- _ABOUT THIS EXERCISE_
Your reply should be one number: how many lines of the records below contain the string "parser".

- _Collected data_
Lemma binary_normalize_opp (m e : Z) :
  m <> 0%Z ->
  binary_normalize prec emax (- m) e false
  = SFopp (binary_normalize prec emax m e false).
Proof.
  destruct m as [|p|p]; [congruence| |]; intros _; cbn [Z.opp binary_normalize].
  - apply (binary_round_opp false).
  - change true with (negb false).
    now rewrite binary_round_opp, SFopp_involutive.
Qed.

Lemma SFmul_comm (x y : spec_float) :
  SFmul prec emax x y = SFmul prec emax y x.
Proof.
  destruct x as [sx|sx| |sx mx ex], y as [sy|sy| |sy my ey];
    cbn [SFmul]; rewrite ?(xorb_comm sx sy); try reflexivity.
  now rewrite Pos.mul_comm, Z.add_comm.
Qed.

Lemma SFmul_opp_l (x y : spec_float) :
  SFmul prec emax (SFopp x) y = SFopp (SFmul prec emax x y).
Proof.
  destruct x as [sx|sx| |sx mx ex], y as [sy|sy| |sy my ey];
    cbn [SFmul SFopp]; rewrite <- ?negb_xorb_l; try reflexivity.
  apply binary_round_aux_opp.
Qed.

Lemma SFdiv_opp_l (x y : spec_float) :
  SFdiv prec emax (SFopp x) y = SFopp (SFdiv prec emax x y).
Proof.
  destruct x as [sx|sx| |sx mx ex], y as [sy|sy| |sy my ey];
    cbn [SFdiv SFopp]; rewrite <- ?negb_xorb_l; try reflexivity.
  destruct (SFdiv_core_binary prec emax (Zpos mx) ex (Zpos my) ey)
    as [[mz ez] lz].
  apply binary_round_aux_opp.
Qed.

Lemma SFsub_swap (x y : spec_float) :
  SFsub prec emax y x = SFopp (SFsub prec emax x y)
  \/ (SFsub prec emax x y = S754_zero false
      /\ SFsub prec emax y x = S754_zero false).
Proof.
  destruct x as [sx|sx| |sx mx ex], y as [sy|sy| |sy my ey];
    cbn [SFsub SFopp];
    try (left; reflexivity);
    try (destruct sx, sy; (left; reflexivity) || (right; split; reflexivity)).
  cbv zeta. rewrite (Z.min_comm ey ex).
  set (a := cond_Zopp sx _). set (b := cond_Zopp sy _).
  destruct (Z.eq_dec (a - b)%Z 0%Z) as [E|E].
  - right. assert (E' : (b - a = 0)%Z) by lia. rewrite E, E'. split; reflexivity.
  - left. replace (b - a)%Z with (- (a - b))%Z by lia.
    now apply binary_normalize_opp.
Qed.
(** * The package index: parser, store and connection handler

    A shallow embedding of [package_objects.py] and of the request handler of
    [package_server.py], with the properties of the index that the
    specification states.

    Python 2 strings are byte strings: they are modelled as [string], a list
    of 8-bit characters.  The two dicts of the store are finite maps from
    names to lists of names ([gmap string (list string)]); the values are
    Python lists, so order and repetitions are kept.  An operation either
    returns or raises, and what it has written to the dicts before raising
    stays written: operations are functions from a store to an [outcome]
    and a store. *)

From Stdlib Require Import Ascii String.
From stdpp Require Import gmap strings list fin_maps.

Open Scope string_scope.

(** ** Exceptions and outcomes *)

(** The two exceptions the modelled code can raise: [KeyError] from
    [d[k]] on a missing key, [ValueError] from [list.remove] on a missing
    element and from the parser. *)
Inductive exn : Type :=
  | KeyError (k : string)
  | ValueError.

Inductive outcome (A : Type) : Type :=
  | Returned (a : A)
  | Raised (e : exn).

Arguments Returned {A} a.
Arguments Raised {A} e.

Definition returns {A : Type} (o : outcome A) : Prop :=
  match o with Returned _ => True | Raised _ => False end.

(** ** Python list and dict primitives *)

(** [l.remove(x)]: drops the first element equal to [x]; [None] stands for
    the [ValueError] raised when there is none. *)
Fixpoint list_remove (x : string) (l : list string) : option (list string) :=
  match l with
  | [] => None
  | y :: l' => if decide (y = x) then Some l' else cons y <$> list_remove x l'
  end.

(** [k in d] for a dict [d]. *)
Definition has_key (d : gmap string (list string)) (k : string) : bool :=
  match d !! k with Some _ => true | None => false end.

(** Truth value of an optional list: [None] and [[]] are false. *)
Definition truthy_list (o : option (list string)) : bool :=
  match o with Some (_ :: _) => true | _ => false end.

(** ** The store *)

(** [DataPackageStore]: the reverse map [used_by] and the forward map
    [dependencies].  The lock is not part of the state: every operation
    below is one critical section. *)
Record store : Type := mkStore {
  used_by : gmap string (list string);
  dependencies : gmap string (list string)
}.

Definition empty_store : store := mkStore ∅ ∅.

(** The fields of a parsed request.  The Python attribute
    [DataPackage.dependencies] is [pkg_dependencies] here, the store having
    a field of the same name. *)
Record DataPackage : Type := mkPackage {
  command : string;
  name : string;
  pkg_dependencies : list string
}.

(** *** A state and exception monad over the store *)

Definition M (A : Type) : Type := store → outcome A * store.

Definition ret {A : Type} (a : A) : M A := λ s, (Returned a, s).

- _WRITTEN REPLY_
2